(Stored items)

(* ===== verification/Quota.v ===== *)
(** * How much traffic a limit lets through

    [should_rate_limit] over any storage that keeps its contract, for any number of
    requests at times that never go back.  A counter's window opens with the first hit
    after the last one ended, so it is not aligned with the interval one looks at:
    [n] windows' length holds parts of [n + 1] windows at most. *)

From S2P Require Import Prelude AtomicExpiringValue Cel Errors Limit Counter Reservation.
From S2P Require Import Storage Moka LocalReservations StorageSpec InMemory InMemoryInv.
From S2P Require Import InMemorySpec AsyncStorage AsyncRateLimiter RateLimiter RateLimiterSpec.
From S2P Require Import EnvoyRls EnvoyRlsSpec.

Section quota.
Context {CE : CelEngine} {HO : HashOrder} {WI : Wire} {St : Type} {CS : CounterStorage St}
  {SP : CounterStorageSpec St}.
Implicit Types (r : RateLimiter St) (t : SystemTime) (k : CounterKey) (l : Limit).

#[local] Existing Instance blocking_ops.

(** A request that was answered: when, what it asked, which counters it touched, and
    whether it was let through. *)
Record Answered : Type := mkAnswered {
  ans_time : SystemTime;
  ans_request : RateLimitRequest;
  ans_counters : list Counter;
  ans_response : RateLimitResponse
}.

Definition hits (a : Answered) : Z := Z.max 1 (hits_addend (ans_request a)).

(** The hits the answer let through to counter [k]. *)
Definition granted_by k (a : Answered) : Z :=
  if bool_decide (overall_code (ans_response a) = CodeOk /\ k ∈ counter_key <$> ans_counters a) then hits a else 0.

Definition granted k (tr : list Answered) : Z := foldr (fun a n => granted_by k a + n) 0 tr.

(** The service answers the requests [tr], the first at [t] or later, one after the other. *)
Inductive serves (cfg : ServiceConfig) : SystemTime -> Service (RateLimiter St) -> list Answered ->
    Service (RateLimiter St) -> Prop :=
| serves_nil t s : serves cfg t s [] s
| serves_cons t r ms a s1 tr s2 :
    t <= ans_time a ->
    let req := ans_request a in
    domain req <> ""%string -> 0 <= hits_addend req <= 4294967295 ->
    good_time (ans_time a) -> request_counters r (domain req) (request_context req) = Ok (ans_counters a) ->
    Forall (counter_ok (ans_time a)) (ans_counters a) ->
    runs (ans_time a) (mkService r ms) (should_rate_limit cfg req) (Ok (ans_response a)) s1 ->
    serves cfg (ans_time a) s1 tr s2 ->
    serves cfg t (mkService r ms) (a :: tr) s2.

(** The counters of a request are those of limits that are stored. *)
Lemma request_counters_stored r ns ctx cs c :
  rl_inv r -> request_counters r ns ctx = Ok cs -> c ∈ cs ->
  find_limit (st_limits (rl_storage r)) (counter_key c).1 = Some (ctr_limit c).
Proof.
  intros [_ Hwf] Hcs%resolve_counters_limits Hc.
  assert (Hin : ctr_limit c ∈ (hash_iter (default ∅ (st_limits (rl_storage r) !! ns))).*2).
  { eapply elem_of_sublist, Hcs. by apply list_elem_of_fmap_2. }
  apply list_elem_of_fmap in Hin as ([kl l] & Hl & Hin). simpl in Hl. subst l.
  rewrite hash_iter_perm in Hin. apply elem_of_map_to_list in Hin.
  destruct (st_limits (rl_storage r) !! ns) as [ls|] eqn:Hls; simpl in Hin; [|by rewrite lookup_empty in Hin].
  destruct (Hwf ns ls Hls) as [_ Hkeyed]. destruct (Hkeyed _ _ Hin) as [Hk Hn].
  unfold find_limit. change ((counter_key c).1) with (limit_key (ctr_limit c)).
  rewrite key_namespace_limit, Hn, Hls. simpl. by rewrite Hk.
Qed.

(** What one answer does to a counter [k] of a limit [l] that is not unlimited. *)
Lemma serve_one cfg r ms a s1 k l :
  let t := ans_time a in
  let req := ans_request a in
  rl_inv r -> find_limit (st_limits (rl_storage r)) k.1 = Some l -> limit_max_value l < u64_max ->
  domain req <> ""%string -> 0 <= hits_addend req <= 4294967295 ->
  good_time t -> request_counters r (domain req) (request_context req) = Ok (ans_counters a) ->
  Forall (counter_ok t) (ans_counters a) ->
  runs t (mkService r ms) (should_rate_limit cfg req) (Ok (ans_response a)) s1 ->
  exists r' ms', s1 = mkService r' ms' /\ rl_inv r' /\ keeps t r r' /\
    rl_value r' t k = rl_value r t k + granted_by k a /\
    0 <= granted_by k a /\ (0 < granted_by k a -> rl_value r' t k <= limit_max_value l).
Proof.
  intros t req Hinv Hl Hm Hns Hh Ht Hcs Hok Hrun.
  destruct (should_rate_limit_run r t cfg req (ans_counters a) ms Hns Hh)
    as (headers & name & r' & Hrun' & _ & Hinv' & Hk & Hv); [by split_and!|].
  destruct (runs_det _ _ _ _ _ _ _ Hrun Hrun') as [[= Hresp] ->].
  change (Z.max 1 (hits_addend req)) with (hits a) in *.
  assert (Hg : granted_by k a = if negb (over_some r t (hits a) (ans_counters a))
                                   && bool_decide (k ∈ counter_key <$> ans_counters a) then hits a else 0).
  { unfold granted_by. rewrite Hresp. cbn [overall_code].
    destruct (over_some r t (hits a) (ans_counters a)); cbn [negb andb].
    - by rewrite bool_decide_eq_false_2 by (by intros []).
    - erewrite bool_decide_ext; [done|]. naive_solver. }
  specialize (Hv k). exists r'. eexists. do 3 (split; [done|]).
  assert (Hpos : 1 <= hits a) by (unfold hits; lia).
  destruct (negb _ && bool_decide _) eqn:Hb in Hv, Hg; rewrite Hg, Hv; [|lia].
  apply andb_true_iff in Hb as [Ho%negb_true_iff Hin%bool_decide_eq_true].
  rewrite over_some_false in Ho. apply list_elem_of_fmap in Hin as (c & -> & Hc).
  rewrite Forall_forall in Hok. destruct (Hok c Hc) as [Hmc _]. specialize (Ho c Hc).
  pose proof (request_counters_stored r _ _ _ c Hinv Hcs Hc) as Hst. rewrite Hl in Hst. injection Hst as ->.
  apply not_true_iff_false in Ho. rewrite (over_spec _ _ _ Hmc) in Ho.
  pose proof (cs_value_u64 (rl_counters r) t (counter_key c) (proj1 Hinv)) as [Hlow _].
  unfold max_value, rl_value in *. rewrite u64_add_small; lia.
Qed.

Section bound.
Context (k : CounterKey) (t0 : SystemTime) (n v0 e0 m : Z) (Ht0 : 0 <= t0) (Hn : 0 <= n)
  (Hm : 0 <= m < u64_max).

(** What is left at [t0] of the window that is open then. *)
Definition left_over : Z := if as_micros t0 <? e0 then Z.max 0 (m - v0) else 0.

(** What was let through before the [j]th window opened after [t0], less what that
    window already held. *)
Definition before_window (j : Z) : Z := if j =? 0 then - v0 else left_over + (j - 1) * m.

(** [j] windows opened since [t0], and [g] hits were let through. *)
Definition quota_inv r t (g : Z) : Prop :=
  exists j, 0 <= j <= n /\
    (if j =? 0 then rl_end r k = e0 else as_micros t0 + j * as_micros (key_window k) <= rl_end r k) /\
    g <= left_over + j * m /\
    (as_micros t < rl_end r k -> g <= before_window j + rl_value r t k).

Lemma left_over_nonneg : 0 <= left_over.
Proof. unfold left_over. destruct (_ <? _); lia. Qed.

Lemma quota_step r r' t t' g h :
  quota_inv r t g -> t0 <= t <= t' -> as_micros t' < as_micros t0 + n * as_micros (key_window k) ->
  keeps t' r r' -> rl_value r' t' k = rl_value r t' k + h -> 0 <= h -> (0 < h -> rl_value r' t' k <= m) ->
  quota_inv r' t' (g + h).
Proof.
  intros (j & Hj & He & Hg & Hopen) Ht Htn [_ Hk] Hv Hh Hle. specialize (Hk k).
  pose proof (cs_value_later (rl_counters r) t t' k ltac:(lia)) as Hlater. fold (rl_value r t' k) in Hlater.
  fold (rl_value r t k) (rl_end r k) in Hlater.
  pose proof (cs_value_later (rl_counters r') t' t' k ltac:(lia)) as Hnow. fold (rl_value r' t' k) in Hnow.
  fold (rl_end r' k) in Hnow.
  pose proof (as_micros_mono t t' ltac:(lia)) as Hmt. pose proof (as_micros_mono t0 t' ltac:(lia)) as Hmt0.
  pose proof left_over_nonneg as Hlo. unfold quota_inv, window_kept in *.
  destruct (Z.ltb_spec (as_micros t') (rl_end r k)) as [Hlt|Hge].
  - assert (Hend : rl_end r' k = rl_end r k) by lia. specialize (Hopen ltac:(lia)).
    exists j. rewrite Hend. split_and!; [lia|lia|done| |intros _; lia].
    destruct (Z.eqb_spec h 0) as [->|Hnz]; [lia|]. specialize (Hle ltac:(lia)).
    unfold before_window in Hopen. destruct (Z.eqb_spec j 0) as [->|]; [|lia].
    assert (Z.max 0 (m - v0) = left_over) by (unfold left_over; rewrite (proj2 (Z.ltb_lt _ _)); lia). lia.
  - destruct Hk as [Hend|[_ Hend]].
    + rewrite (proj2 (Z.ltb_ge _ _)) in Hnow by lia. exists j. rewrite Hend. split_and!; [lia|lia|done|lia|lia].
    + exists (j + 1).
      assert (Hj1 : as_micros t0 + j * as_micros (key_window k) <= as_micros t').
      { destruct (Z.eqb_spec j 0) as [->|]; lia. }
      assert (0 < as_micros (key_window k)) by nia. assert (j < n) by nia.
      split_and!; [lia|lia| | |].
      * destruct (Z.eqb_spec (j + 1) 0); lia.
      * destruct (Z.eqb_spec h 0) as [->|Hnz]; [lia|]. specialize (Hle ltac:(lia)). lia.
      * intros _. unfold before_window. destruct (Z.eqb_spec (j + 1) 0); [lia|].
        replace (j + 1 - 1) with j by lia. lia.
Qed.
End bound.

Lemma serves_quota cfg k t0 n v0 e0 l t s tr s' g :
  0 <= t0 -> 0 <= n -> 0 <= limit_max_value l < u64_max -> t0 <= t -> serves cfg t s tr s' ->
  rl_inv (svc_limiter s) -> find_limit (st_limits (rl_storage (svc_limiter s))) k.1 = Some l ->
  Forall (fun a => as_micros (ans_time a) < as_micros t0 + n * as_micros (key_window k)) tr ->
  quota_inv k t0 n v0 e0 (limit_max_value l) (svc_limiter s) t g ->
  exists t', quota_inv k t0 n v0 e0 (limit_max_value l) (svc_limiter s') t' (g + granted k tr).
Proof.
  intros Ht0 Hn Hm Ht Hs. revert g Ht.
  induction Hs as [t s|t r ms a s1 tr s2 Hta req Hns Hh Hgt Hcs Hok Hrun Hs IH]; intros g Ht Hinv Hl Htr Hq.
  { exists t. simpl. by rewrite Z.add_0_r. }
  apply Forall_cons in Htr as [Ha Htr]. simpl in *.
  destruct (serve_one cfg r ms a s1 k l Hinv Hl) as (r' & ms' & -> & Hinv' & Hk & Hv & Hpos & Hle); [lia|done..|].
  rewrite Z.add_assoc. apply IH; [lia|done| |done|]; simpl.
  - by rewrite (proj1 Hk).
  - by eapply quota_step.
Qed.

(** Requests to come: when, which, and the counters each touches. *)
Definition Asked : Type := SystemTime * RateLimitRequest * list Counter.

(** Requests the service can count, at times that do not go back. *)
Fixpoint asks r t (reqs : list Asked) : Prop :=
  match reqs with
  | [] => True
  | (t', req, cs) :: reqs =>
      t <= t' /\ domain req <> ""%string /\ 0 <= hits_addend req <= 4294967295 /\
      good_time t' /\ request_counters r (domain req) (request_context req) = Ok cs /\
      Forall (counter_ok t') cs /\ asks r t' reqs
  end.

Lemma asks_limits r r' t reqs :
  st_limits (rl_storage r') = st_limits (rl_storage r) -> asks r t reqs -> asks r' t reqs.
Proof.
  intros Hl. revert t. induction reqs as [|[[t' req] cs] reqs IH]; intros t; simpl; [done|].
  unfold request_counters. rewrite Hl. naive_solver.
Qed.

(** Every such sequence is answered. *)
Lemma serves_total cfg r ms t reqs :
  rl_inv r -> asks r t reqs ->
  exists tr s', serves cfg t (mkService r ms) tr s' /\
    (fun a => (ans_time a, ans_request a, ans_counters a)) <$> tr = reqs.
Proof.
  revert r ms t. induction reqs as [|[[t' req] cs] reqs IH]; intros r ms t Hinv; simpl.
  { intros _. exists [], (mkService r ms). split; [constructor|done]. }
  intros (Ht & Hns & Hh & Hgt & Hcs & Hok & Hrest).
  destruct (should_rate_limit_run r t' cfg req cs ms Hns Hh)
    as (headers & name & r' & Hrun & _ & Hinv' & [Hl _] & _); [by split_and!|].
  eapply asks_limits in Hrest; [|exact Hl]. match type of Hrun with runs _ _ _ _ ?s1 => set (s2 := s1) in Hrun end.
  destruct (IH r' (svc_metrics s2) t' Hinv' Hrest) as (tr & s' & Hs & Htr).
  eexists (mkAnswered t' req cs _ :: tr), s'. split; [by econstructor|]. by rewrite fmap_cons, Htr.
Qed.

(** C3: the quota.  Any sequence of requests that the service can count is answered, and
    however they are spread over the length of [n] windows of a limit, and whatever
    other counters they touch, the hits that [should_rate_limit] lets through to one
    of its counters are at most [n] times the limit's maximum, and what was left at
    the start of the window that was open then, if one was. *)
Theorem quota_over_windows cfg r ms t0 reqs k l n :
  rl_inv r -> 0 <= t0 -> 0 <= n -> asks r t0 reqs ->
  find_limit (st_limits (rl_storage r)) k.1 = Some l -> 0 <= limit_max_value l < u64_max ->
  Forall (fun q => as_micros q.1.1 < as_micros t0 + n * as_micros (key_window k)) reqs ->
  exists tr s', serves cfg t0 (mkService r ms) tr s' /\
    (fun a => (ans_time a, ans_request a, ans_counters a)) <$> tr = reqs /\
    granted k tr <= n * limit_max_value l +
      (if as_micros t0 <? rl_end r k then Z.max 0 (limit_max_value l - rl_value r t0 k) else 0).
Proof.
  intros Hinv Ht0 Hn Hasks Hl Hm Htimes.
  destruct (serves_total cfg r ms t0 reqs Hinv Hasks) as (tr & s' & Hs & <-).
  rewrite Forall_fmap in Htimes. exists tr, s'. split_and!; [done|done|].
  destruct (serves_quota cfg k t0 n (rl_value r t0 k) (rl_end r k) l t0 _ tr s' 0 Ht0 Hn Hm
              ltac:(lia) Hs Hinv Hl Htimes) as (t' & j & Hj & _ & Hg & _).
  - exists 0. pose proof (left_over_nonneg t0 (rl_value r t0 k) (rl_end r k) (limit_max_value l)).
    simpl. unfold before_window. simpl. split_and!; lia.
  - unfold left_over in Hg. nia.
Qed.
End quota.

(** ** Examples *)

#[local] Existing Instance demo_engine.
#[local] Existing Instance demo_hash_order.
#[local] Existing Instance gmap_moka.
#[local] Existing Instance gmap_moka_laws.
#[local] Existing Instance gmap_moka_roomy.
#[local] Existing Instance demo_wire.
#[local] Existing Instance blocking_ops.

(** One hit of the limit of 10 per minute opens its window, nine more come in its last
    second, ten as soon as it is over. *)
Definition burst : list Asked :=
  [(from_secs 1000, rls_request 1, [rls_counter]); (from_secs 1059, rls_request 9, [rls_counter]);
   (from_secs 1060, rls_request 10, [rls_counter])].

(** The answers of the service to requests, each at its own time. *)
Fixpoint answers (s : Service (RateLimiter InMemoryStorage)) (reqs : list Asked) : list (option Code) :=
  match reqs with
  | [] => []
  | (t, req, _) :: reqs =>
      let '(o, w) := should_rate_limit rls_config req (mkWorld s (fun _ => t) 0%nat) in
      match o with Ok resp => Some (overall_code resp) | _ => None end :: answers (w_state w) reqs
  end.

(** All of them are let through: 19 of the 20 hits within two seconds. *)
Example burst_answers : answers (mkService rls_limiter []) burst = [Some CodeOk; Some CodeOk; Some CodeOk].
Proof. vm_refl. Qed.

Lemma burst_asks : asks rls_limiter demo_time burst.
Proof.
  cbn [asks burst]. unfold counter_ok, good_window, good_time, in_u64.
  split_and!; try (apply Forall_singleton; split_and!);
    first [lazymatch goal with |- request_counters _ _ _ = _ => vm_refl end
          |vm_compute; first [reflexivity|discriminate|exact I]].
Qed.

Lemma quota_over_windows_witness :
  exists tr s', serves rls_config demo_time (mkService rls_limiter []) tr s' /\
    length tr = 3%nat /\ granted (counter_key rls_counter) tr <= 20.
Proof.
  destruct (quota_over_windows rls_config rls_limiter [] demo_time burst (counter_key rls_counter) rls_limit 2)
    as (tr & s' & Hs & Htr & Hg).
  - by destruct (rls_request_ok 1).
  - vm_compute. discriminate.
  - done.
  - apply burst_asks.
  - vm_refl.
  - vm_compute. split; [discriminate|reflexivity].
  - repeat (apply Forall_cons; split); [vm_compute; reflexivity..|apply Forall_nil; exact I].
  - exists tr, s'. split_and!; [exact Hs| |exact Hg].
    apply (f_equal length) in Htr. by rewrite length_fmap in Htr.
Defined.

Work request. Write down, word for word, the lines above from the one containing "tr = reqs /\" through the one containing "intros Hinv Ht0 Hn Hasks Hl Hm Htimes.", both ends included.

Answer space.
    (fun a => (ans_time a, ans_request a, ans_counters a)) <$> tr = reqs /\
    granted k tr <= n * limit_max_value l +
      (if as_micros t0 <? rl_end r k then Z.max 0 (limit_max_value l - rl_value r t0 k) else 0).
Proof.
  intros Hinv Ht0 Hn Hasks Hl Hm Htimes.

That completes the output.